* [Task item] Filter the data for lines with the word "margin" and copy those lines.

Content starts

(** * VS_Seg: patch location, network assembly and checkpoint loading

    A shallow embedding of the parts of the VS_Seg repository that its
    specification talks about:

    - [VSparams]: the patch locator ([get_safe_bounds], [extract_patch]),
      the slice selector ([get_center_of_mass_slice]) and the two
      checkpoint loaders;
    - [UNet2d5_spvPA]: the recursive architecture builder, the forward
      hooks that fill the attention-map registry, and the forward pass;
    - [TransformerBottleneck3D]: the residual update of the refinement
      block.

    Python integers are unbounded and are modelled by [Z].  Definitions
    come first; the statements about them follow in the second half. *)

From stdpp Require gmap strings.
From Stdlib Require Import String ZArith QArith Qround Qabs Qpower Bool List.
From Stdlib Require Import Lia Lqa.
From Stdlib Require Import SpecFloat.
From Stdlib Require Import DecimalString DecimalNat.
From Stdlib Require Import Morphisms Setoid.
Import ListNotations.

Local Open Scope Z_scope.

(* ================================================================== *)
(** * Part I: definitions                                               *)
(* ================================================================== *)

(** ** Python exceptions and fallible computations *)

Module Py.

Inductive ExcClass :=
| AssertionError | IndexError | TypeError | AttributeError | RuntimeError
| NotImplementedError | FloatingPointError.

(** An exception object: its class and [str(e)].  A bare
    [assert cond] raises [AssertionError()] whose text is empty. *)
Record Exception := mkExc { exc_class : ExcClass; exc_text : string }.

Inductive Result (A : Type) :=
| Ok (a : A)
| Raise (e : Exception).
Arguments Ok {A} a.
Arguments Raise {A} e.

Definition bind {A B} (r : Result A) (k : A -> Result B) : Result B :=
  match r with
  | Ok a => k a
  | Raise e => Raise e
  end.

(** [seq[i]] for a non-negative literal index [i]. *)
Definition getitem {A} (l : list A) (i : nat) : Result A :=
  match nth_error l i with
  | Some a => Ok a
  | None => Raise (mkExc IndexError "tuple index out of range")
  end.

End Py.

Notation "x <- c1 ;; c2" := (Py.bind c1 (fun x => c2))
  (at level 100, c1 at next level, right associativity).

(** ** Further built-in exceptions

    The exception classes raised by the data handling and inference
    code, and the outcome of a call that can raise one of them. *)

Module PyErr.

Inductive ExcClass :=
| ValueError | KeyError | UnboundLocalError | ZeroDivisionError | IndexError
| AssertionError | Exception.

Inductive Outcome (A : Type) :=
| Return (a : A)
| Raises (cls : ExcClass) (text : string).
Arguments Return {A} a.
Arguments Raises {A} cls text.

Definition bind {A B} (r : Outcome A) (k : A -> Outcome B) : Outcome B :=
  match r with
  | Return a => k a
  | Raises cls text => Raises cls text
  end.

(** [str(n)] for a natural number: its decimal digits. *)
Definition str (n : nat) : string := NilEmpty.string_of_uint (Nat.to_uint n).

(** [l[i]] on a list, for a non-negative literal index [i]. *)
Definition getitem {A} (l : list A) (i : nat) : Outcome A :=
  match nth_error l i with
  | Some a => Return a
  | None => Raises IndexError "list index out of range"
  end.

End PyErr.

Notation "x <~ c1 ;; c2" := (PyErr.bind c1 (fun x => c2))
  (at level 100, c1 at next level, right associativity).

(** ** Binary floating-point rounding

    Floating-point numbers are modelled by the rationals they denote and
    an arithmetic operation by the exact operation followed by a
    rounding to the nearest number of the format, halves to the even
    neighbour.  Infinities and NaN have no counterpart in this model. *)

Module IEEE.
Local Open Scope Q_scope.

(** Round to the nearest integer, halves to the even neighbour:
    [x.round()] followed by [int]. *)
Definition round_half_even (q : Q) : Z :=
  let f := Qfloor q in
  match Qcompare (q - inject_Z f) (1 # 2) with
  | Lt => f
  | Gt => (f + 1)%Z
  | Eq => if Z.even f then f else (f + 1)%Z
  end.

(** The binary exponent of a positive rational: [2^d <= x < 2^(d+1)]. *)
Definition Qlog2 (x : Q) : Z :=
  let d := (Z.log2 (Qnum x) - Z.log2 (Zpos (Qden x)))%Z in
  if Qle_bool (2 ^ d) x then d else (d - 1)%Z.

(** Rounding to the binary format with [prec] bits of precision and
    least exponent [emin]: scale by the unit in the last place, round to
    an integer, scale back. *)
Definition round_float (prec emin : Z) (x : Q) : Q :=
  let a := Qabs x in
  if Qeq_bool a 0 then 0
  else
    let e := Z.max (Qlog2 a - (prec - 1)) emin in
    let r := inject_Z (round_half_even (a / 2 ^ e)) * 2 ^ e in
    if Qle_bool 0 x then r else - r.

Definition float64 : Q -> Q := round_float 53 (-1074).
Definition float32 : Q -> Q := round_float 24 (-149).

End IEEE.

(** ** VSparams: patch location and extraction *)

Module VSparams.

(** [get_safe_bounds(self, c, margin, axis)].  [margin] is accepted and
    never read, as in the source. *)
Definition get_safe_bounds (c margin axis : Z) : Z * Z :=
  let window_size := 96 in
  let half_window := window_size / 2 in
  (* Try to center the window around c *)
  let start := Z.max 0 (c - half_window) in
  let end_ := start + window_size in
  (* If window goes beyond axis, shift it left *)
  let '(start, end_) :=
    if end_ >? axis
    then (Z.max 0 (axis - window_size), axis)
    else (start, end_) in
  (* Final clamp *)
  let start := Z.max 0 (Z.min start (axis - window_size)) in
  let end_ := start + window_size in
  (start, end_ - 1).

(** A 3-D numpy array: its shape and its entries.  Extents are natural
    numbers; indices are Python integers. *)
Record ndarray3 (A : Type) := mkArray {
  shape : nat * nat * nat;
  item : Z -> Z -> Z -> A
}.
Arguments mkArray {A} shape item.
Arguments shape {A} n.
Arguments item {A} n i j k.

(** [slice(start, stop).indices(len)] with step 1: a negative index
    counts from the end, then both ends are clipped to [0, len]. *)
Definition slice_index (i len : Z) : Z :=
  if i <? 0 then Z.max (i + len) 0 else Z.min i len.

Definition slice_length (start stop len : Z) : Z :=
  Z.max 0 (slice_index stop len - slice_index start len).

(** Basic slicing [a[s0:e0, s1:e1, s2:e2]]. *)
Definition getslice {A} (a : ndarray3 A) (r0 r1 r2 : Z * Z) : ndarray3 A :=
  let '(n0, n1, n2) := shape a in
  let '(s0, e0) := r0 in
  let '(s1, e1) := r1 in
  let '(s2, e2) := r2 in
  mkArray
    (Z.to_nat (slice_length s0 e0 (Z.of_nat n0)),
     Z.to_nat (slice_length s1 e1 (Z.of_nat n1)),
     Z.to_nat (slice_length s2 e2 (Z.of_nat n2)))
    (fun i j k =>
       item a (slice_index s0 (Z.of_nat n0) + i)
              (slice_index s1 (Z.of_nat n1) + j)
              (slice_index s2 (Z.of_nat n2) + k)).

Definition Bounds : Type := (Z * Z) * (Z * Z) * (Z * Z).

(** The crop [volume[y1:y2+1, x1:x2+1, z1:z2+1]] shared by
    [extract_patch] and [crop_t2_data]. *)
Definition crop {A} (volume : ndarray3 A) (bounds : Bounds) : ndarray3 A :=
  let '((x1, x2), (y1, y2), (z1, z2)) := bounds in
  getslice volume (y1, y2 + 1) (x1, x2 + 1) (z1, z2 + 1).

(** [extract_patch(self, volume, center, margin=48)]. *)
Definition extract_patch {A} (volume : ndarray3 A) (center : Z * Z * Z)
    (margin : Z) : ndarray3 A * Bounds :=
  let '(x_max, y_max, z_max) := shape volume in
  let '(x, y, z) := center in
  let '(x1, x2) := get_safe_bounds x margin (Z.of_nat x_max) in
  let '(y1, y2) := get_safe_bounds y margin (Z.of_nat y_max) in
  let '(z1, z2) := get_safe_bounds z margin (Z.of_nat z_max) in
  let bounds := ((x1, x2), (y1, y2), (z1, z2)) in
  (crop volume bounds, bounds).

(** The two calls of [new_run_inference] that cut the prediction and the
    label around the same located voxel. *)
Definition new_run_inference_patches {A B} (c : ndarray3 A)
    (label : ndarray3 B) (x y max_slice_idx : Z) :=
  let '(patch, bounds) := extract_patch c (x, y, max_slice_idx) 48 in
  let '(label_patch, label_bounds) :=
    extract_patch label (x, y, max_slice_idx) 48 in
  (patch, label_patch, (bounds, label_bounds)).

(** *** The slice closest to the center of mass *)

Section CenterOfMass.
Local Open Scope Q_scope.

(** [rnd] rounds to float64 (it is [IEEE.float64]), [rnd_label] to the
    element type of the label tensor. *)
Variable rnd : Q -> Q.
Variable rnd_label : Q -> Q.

Content ends
Content starts

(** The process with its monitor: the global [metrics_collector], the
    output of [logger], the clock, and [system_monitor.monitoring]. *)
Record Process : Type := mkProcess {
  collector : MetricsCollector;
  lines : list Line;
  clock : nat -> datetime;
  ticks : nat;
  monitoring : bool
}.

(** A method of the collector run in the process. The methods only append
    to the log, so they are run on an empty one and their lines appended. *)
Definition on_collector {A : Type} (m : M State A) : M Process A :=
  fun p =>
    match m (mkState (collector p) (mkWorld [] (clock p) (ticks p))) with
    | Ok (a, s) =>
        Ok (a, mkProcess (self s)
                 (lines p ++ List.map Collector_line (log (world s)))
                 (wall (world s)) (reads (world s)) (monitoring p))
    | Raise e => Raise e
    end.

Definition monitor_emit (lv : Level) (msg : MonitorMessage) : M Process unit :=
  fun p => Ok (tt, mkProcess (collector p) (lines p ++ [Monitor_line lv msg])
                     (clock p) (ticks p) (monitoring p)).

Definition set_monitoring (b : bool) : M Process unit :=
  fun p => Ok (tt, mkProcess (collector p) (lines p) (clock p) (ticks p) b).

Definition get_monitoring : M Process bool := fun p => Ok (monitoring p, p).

Content ends
Content starts

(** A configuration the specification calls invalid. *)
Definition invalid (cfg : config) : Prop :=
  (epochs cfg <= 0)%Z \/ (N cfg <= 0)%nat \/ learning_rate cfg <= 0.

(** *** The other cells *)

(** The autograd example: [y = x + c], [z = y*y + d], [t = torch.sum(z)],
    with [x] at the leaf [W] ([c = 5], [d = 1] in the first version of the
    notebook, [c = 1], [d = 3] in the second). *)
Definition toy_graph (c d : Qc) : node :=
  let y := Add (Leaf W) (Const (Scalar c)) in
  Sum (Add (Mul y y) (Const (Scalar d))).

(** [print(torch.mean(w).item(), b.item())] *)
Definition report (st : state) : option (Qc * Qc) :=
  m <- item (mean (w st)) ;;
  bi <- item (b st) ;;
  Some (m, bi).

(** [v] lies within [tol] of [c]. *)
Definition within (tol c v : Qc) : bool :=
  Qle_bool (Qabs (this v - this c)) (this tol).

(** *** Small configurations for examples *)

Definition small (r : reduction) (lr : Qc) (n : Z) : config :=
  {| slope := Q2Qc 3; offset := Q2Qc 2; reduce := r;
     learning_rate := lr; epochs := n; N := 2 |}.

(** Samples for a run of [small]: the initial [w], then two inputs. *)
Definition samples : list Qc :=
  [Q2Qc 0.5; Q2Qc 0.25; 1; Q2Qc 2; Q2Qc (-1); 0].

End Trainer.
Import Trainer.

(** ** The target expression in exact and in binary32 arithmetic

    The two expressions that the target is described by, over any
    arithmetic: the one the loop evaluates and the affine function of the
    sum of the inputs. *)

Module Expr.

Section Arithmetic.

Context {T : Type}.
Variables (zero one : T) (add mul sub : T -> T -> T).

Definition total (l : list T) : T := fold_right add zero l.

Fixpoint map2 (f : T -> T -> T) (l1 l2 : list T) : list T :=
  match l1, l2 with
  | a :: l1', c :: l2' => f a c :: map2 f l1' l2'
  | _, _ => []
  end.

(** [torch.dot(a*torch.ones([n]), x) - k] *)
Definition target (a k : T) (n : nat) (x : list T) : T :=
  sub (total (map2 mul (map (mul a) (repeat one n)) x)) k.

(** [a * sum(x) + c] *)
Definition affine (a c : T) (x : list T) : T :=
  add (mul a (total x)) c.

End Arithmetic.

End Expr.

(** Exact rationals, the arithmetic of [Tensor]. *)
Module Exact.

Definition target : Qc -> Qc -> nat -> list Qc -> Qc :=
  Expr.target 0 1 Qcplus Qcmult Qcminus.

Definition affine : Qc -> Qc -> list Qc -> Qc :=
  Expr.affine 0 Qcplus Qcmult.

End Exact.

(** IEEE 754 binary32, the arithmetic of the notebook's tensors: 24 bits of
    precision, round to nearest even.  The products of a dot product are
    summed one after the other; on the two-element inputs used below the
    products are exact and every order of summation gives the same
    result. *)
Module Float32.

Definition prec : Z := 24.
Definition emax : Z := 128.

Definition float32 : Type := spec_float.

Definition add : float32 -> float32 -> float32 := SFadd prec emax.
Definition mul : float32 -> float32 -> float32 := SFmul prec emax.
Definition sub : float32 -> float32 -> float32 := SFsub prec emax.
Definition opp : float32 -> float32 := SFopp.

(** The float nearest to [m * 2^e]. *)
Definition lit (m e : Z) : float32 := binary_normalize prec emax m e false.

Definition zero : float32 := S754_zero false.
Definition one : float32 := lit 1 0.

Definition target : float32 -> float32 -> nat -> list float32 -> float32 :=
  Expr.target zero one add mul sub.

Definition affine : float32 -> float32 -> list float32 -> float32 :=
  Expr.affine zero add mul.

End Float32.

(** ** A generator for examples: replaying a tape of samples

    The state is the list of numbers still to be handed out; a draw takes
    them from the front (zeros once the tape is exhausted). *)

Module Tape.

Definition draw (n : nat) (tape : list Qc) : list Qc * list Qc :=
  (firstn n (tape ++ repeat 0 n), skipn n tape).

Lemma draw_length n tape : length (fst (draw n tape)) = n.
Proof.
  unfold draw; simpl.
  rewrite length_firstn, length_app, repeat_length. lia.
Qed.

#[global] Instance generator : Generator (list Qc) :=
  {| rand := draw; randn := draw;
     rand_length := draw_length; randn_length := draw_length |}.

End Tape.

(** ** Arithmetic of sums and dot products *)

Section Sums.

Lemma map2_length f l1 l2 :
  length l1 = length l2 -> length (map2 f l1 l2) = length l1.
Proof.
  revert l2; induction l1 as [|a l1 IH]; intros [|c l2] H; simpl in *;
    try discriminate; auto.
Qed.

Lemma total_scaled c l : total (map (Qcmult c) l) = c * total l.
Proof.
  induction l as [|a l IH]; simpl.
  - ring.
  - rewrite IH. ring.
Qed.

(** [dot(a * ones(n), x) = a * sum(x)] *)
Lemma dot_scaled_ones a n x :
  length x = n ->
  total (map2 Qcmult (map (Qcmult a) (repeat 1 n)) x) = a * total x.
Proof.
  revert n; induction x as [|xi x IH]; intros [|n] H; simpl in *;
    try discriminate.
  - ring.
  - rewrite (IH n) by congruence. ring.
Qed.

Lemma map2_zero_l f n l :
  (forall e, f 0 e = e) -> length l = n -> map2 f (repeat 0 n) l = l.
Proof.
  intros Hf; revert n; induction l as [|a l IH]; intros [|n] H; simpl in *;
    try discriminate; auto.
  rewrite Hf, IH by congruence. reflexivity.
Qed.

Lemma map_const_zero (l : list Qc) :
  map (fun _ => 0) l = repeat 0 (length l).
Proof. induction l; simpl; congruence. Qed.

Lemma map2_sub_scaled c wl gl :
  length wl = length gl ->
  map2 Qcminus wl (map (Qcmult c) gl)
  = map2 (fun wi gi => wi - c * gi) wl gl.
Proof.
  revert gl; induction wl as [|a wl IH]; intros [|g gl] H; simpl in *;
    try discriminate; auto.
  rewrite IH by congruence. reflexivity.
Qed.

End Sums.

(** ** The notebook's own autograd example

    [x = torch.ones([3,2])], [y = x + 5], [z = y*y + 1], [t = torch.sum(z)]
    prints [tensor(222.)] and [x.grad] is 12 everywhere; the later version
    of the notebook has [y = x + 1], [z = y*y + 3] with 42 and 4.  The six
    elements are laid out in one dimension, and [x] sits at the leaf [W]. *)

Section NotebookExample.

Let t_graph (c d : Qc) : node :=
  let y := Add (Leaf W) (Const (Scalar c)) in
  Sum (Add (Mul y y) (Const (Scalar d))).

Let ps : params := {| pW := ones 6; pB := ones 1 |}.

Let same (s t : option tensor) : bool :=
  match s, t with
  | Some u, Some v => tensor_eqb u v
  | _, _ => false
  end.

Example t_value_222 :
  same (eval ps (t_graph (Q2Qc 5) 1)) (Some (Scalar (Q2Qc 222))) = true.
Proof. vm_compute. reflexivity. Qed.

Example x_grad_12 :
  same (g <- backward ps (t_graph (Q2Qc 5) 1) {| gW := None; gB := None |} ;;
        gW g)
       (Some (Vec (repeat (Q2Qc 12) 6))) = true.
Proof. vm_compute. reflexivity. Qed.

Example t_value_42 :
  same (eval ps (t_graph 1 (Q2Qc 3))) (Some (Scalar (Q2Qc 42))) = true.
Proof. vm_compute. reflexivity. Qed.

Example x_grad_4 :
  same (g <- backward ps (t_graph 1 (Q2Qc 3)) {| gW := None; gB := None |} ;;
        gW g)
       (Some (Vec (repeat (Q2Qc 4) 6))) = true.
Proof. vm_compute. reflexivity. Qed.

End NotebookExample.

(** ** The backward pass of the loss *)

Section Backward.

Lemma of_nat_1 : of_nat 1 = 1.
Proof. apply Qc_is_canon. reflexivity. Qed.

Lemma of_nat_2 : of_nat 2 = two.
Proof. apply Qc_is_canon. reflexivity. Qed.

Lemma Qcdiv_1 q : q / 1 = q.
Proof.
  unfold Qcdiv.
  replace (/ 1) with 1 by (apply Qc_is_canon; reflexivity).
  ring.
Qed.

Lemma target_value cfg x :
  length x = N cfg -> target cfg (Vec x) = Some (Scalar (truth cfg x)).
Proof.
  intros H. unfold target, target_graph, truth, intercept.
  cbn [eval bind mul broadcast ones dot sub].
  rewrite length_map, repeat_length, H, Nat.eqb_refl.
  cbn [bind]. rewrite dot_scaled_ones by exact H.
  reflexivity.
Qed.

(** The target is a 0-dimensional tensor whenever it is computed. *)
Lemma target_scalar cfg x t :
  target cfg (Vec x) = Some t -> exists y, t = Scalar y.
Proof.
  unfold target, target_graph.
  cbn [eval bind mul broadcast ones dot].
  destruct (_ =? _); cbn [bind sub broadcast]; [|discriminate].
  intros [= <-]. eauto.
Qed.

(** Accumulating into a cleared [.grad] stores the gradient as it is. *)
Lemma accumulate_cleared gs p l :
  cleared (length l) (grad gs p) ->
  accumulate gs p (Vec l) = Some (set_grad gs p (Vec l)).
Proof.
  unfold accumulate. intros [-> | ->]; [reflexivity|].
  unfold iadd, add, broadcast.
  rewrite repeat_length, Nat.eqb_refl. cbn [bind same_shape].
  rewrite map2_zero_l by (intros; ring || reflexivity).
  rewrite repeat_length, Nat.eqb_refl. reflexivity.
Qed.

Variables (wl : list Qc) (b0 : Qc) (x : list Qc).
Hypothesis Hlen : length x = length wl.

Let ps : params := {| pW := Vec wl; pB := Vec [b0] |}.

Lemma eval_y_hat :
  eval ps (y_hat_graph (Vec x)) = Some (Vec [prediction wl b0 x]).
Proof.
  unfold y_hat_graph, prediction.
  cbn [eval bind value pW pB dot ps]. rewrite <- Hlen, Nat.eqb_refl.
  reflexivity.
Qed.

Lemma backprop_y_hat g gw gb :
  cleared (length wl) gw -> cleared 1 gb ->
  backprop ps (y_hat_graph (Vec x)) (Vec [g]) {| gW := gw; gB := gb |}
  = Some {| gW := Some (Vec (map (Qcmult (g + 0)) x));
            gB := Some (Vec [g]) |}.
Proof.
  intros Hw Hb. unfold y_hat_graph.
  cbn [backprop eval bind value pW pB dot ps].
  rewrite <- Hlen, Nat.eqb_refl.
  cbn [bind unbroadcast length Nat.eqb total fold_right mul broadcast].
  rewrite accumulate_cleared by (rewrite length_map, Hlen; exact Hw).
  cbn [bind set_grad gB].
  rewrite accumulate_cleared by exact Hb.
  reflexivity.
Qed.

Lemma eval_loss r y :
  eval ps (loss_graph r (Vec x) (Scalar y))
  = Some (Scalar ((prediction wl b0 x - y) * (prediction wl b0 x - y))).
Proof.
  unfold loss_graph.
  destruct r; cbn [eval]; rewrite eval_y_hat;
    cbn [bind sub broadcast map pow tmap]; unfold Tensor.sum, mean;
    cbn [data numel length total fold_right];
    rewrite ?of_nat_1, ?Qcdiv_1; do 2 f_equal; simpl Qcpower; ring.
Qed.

Content ends

* [Output of the task]
(** [get_safe_bounds(self, c, margin, axis)].  [margin] is accepted and
Definition get_safe_bounds (c margin axis : Z) : Z * Z :=
(** [extract_patch(self, volume, center, margin=48)]. *)
    (margin : Z) : ndarray3 A * Bounds :=
  let '(x1, x2) := get_safe_bounds x margin (Z.of_nat x_max) in
  let '(y1, y2) := get_safe_bounds y margin (Z.of_nat y_max) in
  let '(z1, z2) := get_safe_bounds z margin (Z.of_nat z_max) in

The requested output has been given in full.